Nexstim: A solid end to a record year
Summary
- Nexstim achieved a record year in 2025 with strong system sales, particularly in the summer, but Q4 sales of 12 systems fell slightly short of expectations and the previous year's comparison period.
- The Sinaptica agreement update resulted in lower-than-expected revenue, with only 0.1 MEUR recognized in H2 2025 and 0.2 MEUR in 2026, while the remaining 1 MEUR was converted into a convertible bond.
- Revenue estimates for 2025 were revised downwards due to lower-than-expected Sinaptica revenue, system sales volume, and a weaker EUR/USD exchange rate, impacting earnings estimates.
- The company's valuation, based on EV/S multiples and a DCF model, suggests the stock is overvalued at EUR 12 per share, leading to a "Reduce" recommendation due to high valuation and associated risks.
This content is generated by AI. You can give feedback on it in the Inderes forum.
Translation: Original published in Finnish on 01/05/2026 at 07:00 am EET
In the summer of 2025, Nexstim's system sales were particularly busy, helping the company achieve a unit sales record for the full year. During the seasonally busy Q4, the company announced 12 system orders, which was slightly below the comparison period and our estimate. The company also recently announced an update to the Sinaptica agreement, under which the majority of the agreement's cash payments will be made as a convertible bond. Changes to the Sinaptica agreement and our updated system sales estimate lead to downward revisions. As a result of the change , we revise our target price to EUR 12 (was 12.5) and reiterate our Reduce recommendation based on the high stock valuation.
Summer acceleration in system sales stabilized towards the end of the year
Based on the company's reporting and releases, we estimate that full-year 2025 system sales were around 35 units, of which around 25 were delivered in H2 (Inderes' H2 estimate: 30 systems). There was a particularly high number of deal releases between May and August, which led us to set our estimates for the rest of the year too high in connection with the H1 report. Q4 was good in terms of announced deals (12), but still fell slightly short of the comparison period (14 announced) and our estimate. Deals focused slightly more on therapy systems than we expected, whose prices are lower than those of diagnostic systems.
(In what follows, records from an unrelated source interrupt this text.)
(* ===== verification/Settled.v ===== *)
(** * What a sealed node log means ([internal/recovery], [internal/nodelog])

    A session whose owner was lost is recovered by any number of processes, at the same
    time or one after the other, any of which may stop half-way, over a bucket whose calls
    fail and whose writes may be late; each continues from the progress that the node
    log records. The theorem is about all of them together: when the record of the session
    is sealed, every fragment that one of its followers ever acknowledged has been uploaded
    by some process (or its cell was found deleted).

    [acked] is what the followers acknowledged; a recovery's view of the followers is
    [honest] about it. Sessions that their owner hands over itself are [handed]: nothing is
    said about them.

    The proof follows the state of knowledge ([facts]) of a run: what has been uploaded and
    the fixed parts of the records. It only grows, so what makes a write right stays
    right until the write arrives. *)

From S2P Require Import Prelude Cell Ltx Frames Bucket Fleet Objects Lease Discipline NodeLog Recovery.

(** ** Followers and what they acknowledged *)

(** A follower, by its address or by its identity. *)
Inductive holder : Type :=
| ByAddress (addr : string)
| ByIdentity (id : PeerIdentity).

Definition holderOf (t : target) : holder :=
  match tgIdentity t with Some id => ByIdentity id | None => ByAddress (tgAddr t) end.

(** Who the follower [f] of the record is. *)
Definition memberOf (r : LogRecord) (f : string) : option holder :=
  if decide (nlProtoVersion r ≠ ProtoVersionIdentity) then Some (ByAddress f)
  else ByIdentity <$> nlFollowerRefs r !! f.

Lemma resolves_member r f t : resolves r f t → memberOf r f = Some (holderOf t).
Proof.
  unfold resolves, memberOf, holderOf. case_decide; [by intros ->|]. intros [[id Hid] Hr]. rewrite <- Hr, Hid. done.
Qed.

Section settled.
Context (acked : holder → string → Z → SessionFragment → Prop) (handed : string → Prop).
Hypothesis acked_positive : ∀ h session n f, acked h session n f → 0 < n.

(** What a recovery is told about a follower it has sealed is what the follower
    acknowledged, and maybe more. *)
Definition honest (P : peers) : Prop :=
  ∀ t session final, pSeal P t session = Some final →
    final < 2 ^ 64 - 1
    ∧ (∀ n f, acked (holderOf t) session n f → n ≤ final)
    ∧ (∀ after page n f, pTail P t session after = Some page → acked (holderOf t) session n f →
         after < n ≤ after + zlen page → page !! Z.to_nat (n - after - 1) = Some f).

(** The pages that a recovery has read hold what was acknowledged in their range. *)
Lemma tailRead_holds P t session final a b fs n f :
  honest P → pSeal P t session = Some final → tailRead P t session a b fs → acked (holderOf t) session n f →
  a < n ≤ b → f ∈ fs.
Proof.
  intros Hh Hs Hr Hn. destruct (Hh _ _ _ Hs) as (_ & _ & Hp). induction Hr as [|b fs page Hr IH Hpage]; [lia|].
  intros Hb. apply elem_of_app. destruct (decide (n ≤ b)); [left; apply IH; lia|right].
  eapply list_elem_of_lookup_2, Hp; [done|done|lia].
Qed.

(** ** Knowledge *)

Context `{Etag} `{leaseCodec} `{Codec RecoveryAddress} `{Codec LogRecord}.

(** The part of a record that never changes. *)
Definition fixedOf (r : LogRecord) : string * string * list string * gmap string PeerIdentity * string :=
  (nlNode r, nlSession r, nlFollowers r, nlFollowerRefs r, nlProtoVersion r).

Record facts := MkFacts {
  fUp : item → Prop;
  fFixed : string → option (string * string * list string * gmap string PeerIdentity * string);
}.

Record later (F F' : facts) : Prop := {
  lt_up x : fUp F x → fUp F' x;
  lt_fixed k v : fFixed F k = Some v → fFixed F' k = Some v;
}.

#[global] Instance later_refl : Reflexive later.
Proof. by split. Qed.
#[global] Instance later_trans : Transitive later.
Proof. intros F1 F2 F3 [] []. split; eauto. Qed.

(** The uploads of a process are known. *)
Definition noted (F : facts) (m : recState) : Prop :=
  ∀ e x, e ∈ rsLog m → accepted e → x ∈ itemsOf e → fUp F x.

(** A record that says no more than what was uploaded. *)
Record good (F : facts) (k : string) (r : LogRecord) : Prop := {
  gd_progress f : 0 ≤ progressOf r f;
  gd_uploaded : ¬ handed k →
    k = logKey (nlNode r) (nlSession r)
    ∧ (sessionProto (nlProtoVersion r) = true → ∀ f h n frag x,
         memberOf r f = Some h → acked h (nlSession r) n frag →
         n ≤ progressOf r f ∨ nlStatus r = StatusSealed ∧ f ∈ nlFollowers r →
         x ∈ fragItems frag → fUp F x);
}.

Lemma good_later F F' k r : later F F' → good F k r → good F' k r.
Proof.
  intros HF [Hp Hu]. split; [done|]. intros Hk. destruct (Hu Hk) as [Ek Hup]. split; [done|].
  intros Hs f h n frag x Hm Ha Hn Hx. by eapply lt_up, Hup.
Qed.

Definition isLog (k : string) : Prop := hasPrefix "node-logs/" k = true.

(** What is read, and what may be written. *)
Definition readOk (F : facts) (key : string) (x : result bucketError (bytes * string)) : Prop :=
  ∀ d e, x = Ok (d, e) →
    e = etag d ∧ (isLog key → ∃ r, d = marshal r ∧ fFixed F key = Some (fixedOf r) ∧ good F key r).

Definition okWrite (F : facts) (op : bucketOp) : Prop :=
  isLog (opKey op) →
  match op with
  | ConditionalCreate k d => ∃ r, d = marshal r ∧ good F k r
  | CAS k d e => ∃ d0 r r', e = etag d0 ∧ unmarshal d0 = Some r ∧ d = marshal r' ∧ fixedOf r' = fixedOf r
      ∧ ∀ F', later F F' → fFixed F' k = Some (fixedOf r) → good F' k r → good F' k r'
  | _ => False
  end.

Lemma okWrite_later F F' op : later F F' → okWrite F op → okWrite F' op.
Proof.
  intros HF Hop Hk. specialize (Hop Hk). destruct op as [k d|k d|k d e|k|k e]; try done.
  - destruct Hop as (r & -> & Hr). exists r. split; [done|]. by eapply good_later.
  - destruct Hop as (d0 & r & r' & -> & Hd & -> & Hfix & Hg). exists d0, r, r'. split_and!; try done.
    intros F2 HF2. apply Hg. by etrans.
Qed.

(** ** Programs *)

Context {C : Type}.

(** Whatever others do meanwhile, every write of the program is right when it is made, and its
    end satisfies [Q]. *)
Fixpoint duly {R : Type} (F : facts) (Q : recState → R → Prop) (p : prog C recState R) (m : recState) : Prop :=
  match p with
  | Ret r => Q m r
  | Fetch key k => ∀ F' x, later F F' → readOk F' key x → duly F' Q (k x) m
  | Do op k => (∀ F', later F F' → noted F' m → okWrite F' op) ∧ ∀ x, duly F Q (k x) m
  | ListKeys _ k => ∀ x, duly F Q (k x) m
  | Now k => ∀ x, duly F Q (k x) m
  | CtxErr k => ∀ x, duly F Q (k x) m
  | Atomic f k => duly F Q (k (f m).1) (f m).2
  | Wait c f k => (∀ x m', f m = Some (x, m') → duly F Q (k (Some x)) m') ∧ (c = true → duly F Q (k None) m)
  | Call _ k => ∀ x, duly F Q (k x) m
  end.

Lemma duly_later {R} F F' (Q : recState → R → Prop) p m : later F F' → duly F Q p m → duly F' Q p m.
Proof.
  intros HF. revert m. induction p as [r|key k IH|op k IH|pre k IH|k IH|k IH|T f k IH|T c f k IH|c k IH]; intros m Hp;
    simpl in *; eauto.
  - intros F2 x HF2. apply Hp. by etrans.
  - destruct Hp as [Hop Hk]. split; [|auto]. intros F2 HF2. apply Hop. by etrans.
  - destruct Hp as [Hs Hn]. split; auto.
Qed.

Lemma duly_bind {A B} F (Q : recState → A → Prop) (Q' : recState → B → Prop) p (g : A → prog C recState B) m :
  duly F Q p m → (∀ F' m' a, later F F' → Q m' a → duly F' Q' (g a) m') → duly F Q' (p ≫= g) m.
Proof.
  change (p ≫= g) with (bind p g). intros Hp Hg. revert F m Hp Hg.
  induction p as [r|key k IH|op k IH|pre k IH|k IH|k IH|T f k IH|T c f k IH|c k IH]; intros F m Hp Hg; simpl in *; eauto.
  - by apply Hg.
  - intros F' x HF Hx. apply IH; [by apply Hp|]. intros F2 m' a HF2. apply Hg. by etrans.
  - destruct Hp as [Hop Hk]. split; [done|]. intros x. by apply IH.
  - destruct Hp as [Hs Hn]. split; eauto.
Qed.

Lemma duly_weaken {R} F (Q Q' : recState → R → Prop) p m : (∀ m r, Q m r → Q' m r) → duly F Q p m → duly F Q' p m.
Proof.
  intros HQ. revert F m. induction p as [r|key k IH|op k IH|pre k IH|k IH|k IH|T f k IH|T c f k IH|c k IH]; intros F m Hp;
    simpl in *; eauto.
  - destruct Hp as [Hop Hk]. split; auto.
  - destruct Hp as [Hs Hn]. split; eauto.
Qed.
Revenue from Sinaptica agreement fell short of expectations
Before Christmas, Nexstim updated information on the status of the Sinapticaagreement, which we commented on here. Our estimates included 1.3 MEUR of revenue from Sinaptica for H2, based on the agreement between the companies (6/2025). Based on the update, Nexstim will recognize 0.1 MEUR in revenue in H2'25 and 0.2 MEUR in 2026. The cash flow effect for 2025 is 0.3 MEUR. The remaining 1 MEUR was converted into a Sinaptica convertible bond. The loan carries a relatively high risk, as Sinaptica has not been able to finance its operations according to its plans (arranging a Series A financing round in 2025). The companies extended the exclusive agreement until the end of 2026, and the companies aim to sign the final agreement during 2026.
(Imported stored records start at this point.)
(* ===== verification/Shipped.v ===== *)
(** * From a commit to the bucket

    The composition of the owner's side (Ship.v and its transport, the pool of streams of
    StreamPool.v), the followers' servers (Peer.v) over their spools (SpoolHistory.v), and
    recovery (Durability.v). A follower's server runs over its machine with all its
    failures; its log are the requests that it answered and the rounds of its streams. The network
    delivers each request to any server, or none, and may lose responses; it does not make
    them up, and a connection carries the bytes of its two ends until it breaks. An
    address that was bound to an identity need not lead to the machine with that identity. *)

From S2P Require Import Prelude Cell Ltx Bucket Decimal Frames Disk Spool SpoolDurable SpoolHistory.
From S2P Require Import Fleet Objects Lease Discipline NodeLog Recovery Settled Stream Peer Ship StreamPool Durability.

(** ** Servers *)

(** What a server did: it answered a request; a stream of a session handled a group. *)
Inductive entry : Type :=
| Served (r : httpRequest) (resp : httpResponse)
| Round (session : string) (frames : list BatchFrame) (ok : bool).

Section servers.
Context `{Digest} (authorized : httpRequest → bool)
  (uploader : option (Scope → Z → bytes → io Spool (result spoolError unit))) (srv : peerServer).

(** What the answer to a round says. *)
Definition roundStored (session : string) (frames : list BatchFrame) (ok : bool) (es : list SpoolHistory.event) : Prop :=
  ok = true → session ≠ EmptyString → ∃ seqs, Answered (RAppend session (appendOf <$> frames)) (ASeqs (Ok seqs)) ∈ es.

(** A server from a state of its machine: the requests it answered and the rounds of its streams, with
    the events that explain them, among other events of the spool (crashes and restarts). *)
Inductive serverRun : Spool * disk → list entry → list SpoolHistory.event → Spool * disk → Prop :=
| run_done σ : serverRun σ [] [] σ
| run_served m r resp m' es log es' σ :
    peerServe srv authorized uploader r m = (Some resp, m') → history (mem m, dsk m) es (mem m', dsk m') →
    explained authorized uploader srv r resp es →
    serverRun (mem m', dsk m') log es' σ → serverRun (mem m, dsk m) (Served r resp :: log) (es ++ es') σ
| run_round m session frames ok m' es log es' σ :
    handleGroup session frames m = (Some (replicate (length frames) (ackByte ok)), m') →
    history (mem m, dsk m) es (mem m', dsk m') → roundStored session frames ok es →
    serverRun (mem m', dsk m') log es' σ → serverRun (mem m, dsk m) (Round session frames ok :: log) (es ++ es') σ
| run_event σ e σ1 log es σ2 : SpoolHistory.step σ e σ1 → serverRun σ1 log es σ2 → serverRun σ log (e :: es) σ2.

Lemma serverRun_history σ log es σ' : serverRun σ log es σ' → history σ es σ'.
Proof. induction 1; [constructor|by eapply history_trans|by eapply history_trans|by econstructor]. Qed.

(** Every entry of the log has its events. *)
Lemma serverRun_log σ log es σ' e :
  serverRun σ log es σ' → e ∈ log →
  ∃ es', es' ⊆ es ∧ match e with
                    | Served r resp => explained authorized uploader srv r resp es'
                    | Round session frames ok => roundStored session frames ok es'
                    end.
Proof.
  induction 1 as [|m r0 resp0 m' es log es' σ _ _ Hex _ IH|m se fr ok m' es log es' σ _ _ Hex _ IH|σ e0 σ1 log es σ2 _ _ IH];
    [by intros ?%elem_of_nil| | |].
  - intros [->|Hin]%elem_of_cons; [exists es; split; [set_solver|done]|]. destruct (IH Hin) as (es1 & ? & ?). exists es1. split; [set_solver|done].
  - intros [->|Hin]%elem_of_cons; [exists es; split; [set_solver|done]|]. destruct (IH Hin) as (es1 & ? & ?). exists es1. split; [set_solver|done].
  - intros Hin. destruct (IH Hin) as (es1 & ? & ?). exists es1. split; [set_solver|done].
Qed.

Lemma serverRun_trans σ log es σ1 log' es' σ2 :
  serverRun σ log es σ1 → serverRun σ1 log' es' σ2 → serverRun σ (log ++ log') (es ++ es') σ2.
Proof.
  induction 1 as [|m r0 resp0 m' es log es0 σ H1 H2 H3 _ IH|m se fr ok m' es log es0 σ H1 H2 H3 _ IH|σ e0 σ1 log es σ3 H1 _ IH]; intros Hr.
  - done.
  - rewrite <- app_assoc. simpl. eapply run_served; [exact H1|done|done|by apply IH].
  - rewrite <- app_assoc. simpl. eapply run_round; [exact H1|done|done|by apply IH].
  - simpl. eapply run_event; [exact H1|by apply IH].
Qed.

(** Whatever requests come, the server has a run. *)
Lemma serverRun_serve σ log es m r resp m' :
  (∀ u sc epoch segment, uploader = Some u → traces (u sc epoch segment) (λ _ _, True)) → okAppendRequest r →
  serverRun σ log es (mem m, dsk m) → peerServe srv authorized uploader r m = (Some resp, m') →
  ∃ es', serverRun σ (log ++ [Served r resp]) (es ++ es') (mem m', dsk m').
Proof.
  intros Hu Hr Hrun E. destruct (peerServe_explained _ _ _ _ _ _ _ Hu Hr E) as (es' & Hh & Hex). exists es'.
  eapply serverRun_trans; [exact Hrun|]. rewrite <- (app_nil_r es'). eapply run_served; [exact E|done|done|constructor].
Qed.

(** And whatever groups come on the streams of sessions. *)
Lemma serverRun_stream σ log es m session frames acks m' :
  session ≠ EmptyString → Forall okFrame frames → frames ≠ [] → zlen frames < 2 ^ 63 →
  serverRun σ log es (mem m, dsk m) → handleGroup session frames m = (Some acks, m') →
  ∃ ok es', serverRun σ (log ++ [Round session frames ok]) (es ++ es') (mem m', dsk m').
Proof.
  intros Hs Hf Hne Hl Hrun E. destruct (traces_handleGroup session frames Hs Hf Hl m acks m' E) as (es' & Hh & [ok ->] & Hst).
  exists ok, es'. eapply serverRun_trans; [exact Hrun|]. rewrite <- (app_nil_r es'). eapply run_round; [exact E|done| |constructor].
  intros -> _. apply Hst. destruct frames; [done|apply list_elem_of_here].
Qed.
End servers.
We revise our estimates downwards
We cut our 2025 revenue estimates based on 1) lower-than-estimated revenue from Sinaptica, 2) lower-than-estimated system sales volume in H2, 3) sales weighted towards lower-priced therapy systems compared to our estimate, and 4) a weaker EUR/USD exchange rate than in the comparison period. The slower-than-expected progress of the Sinaptica agreement and our estimates for system sales volumes are reflected to some extent in our estimates for the coming years. The change to the Sinaptica agreement has a fulal impact on our 2025 earnings estimate, which is also depressed by lower revenue. We believe that Nexstim will also upgrade some previously sold NBS5 systems to new NBS6 systems, which we expect to cause moderate additional costs and weigh on H2's sales margin. Our and long-term estimates remain largely unchanged
The price already reflects solid development
We base our valuation on EV/S multiples and the DCF model, as the earnings level for the coming years is still on a rather uncertain footing. Nexstim's 2025e EV/S is 9x and 7x in 2026e, with our estimates that expect strong growth. Multiples that are high in absolute terms require rapid growth to continue not only in the coming years but also in the longer term. Our DCF model indicates a value of EUR 12 per share. We consider the share to be overvalued when taking into account the uncertainty associated with the estimates and the binary risk associated with the agreements. Thus, we will wait for better opportunity to buy.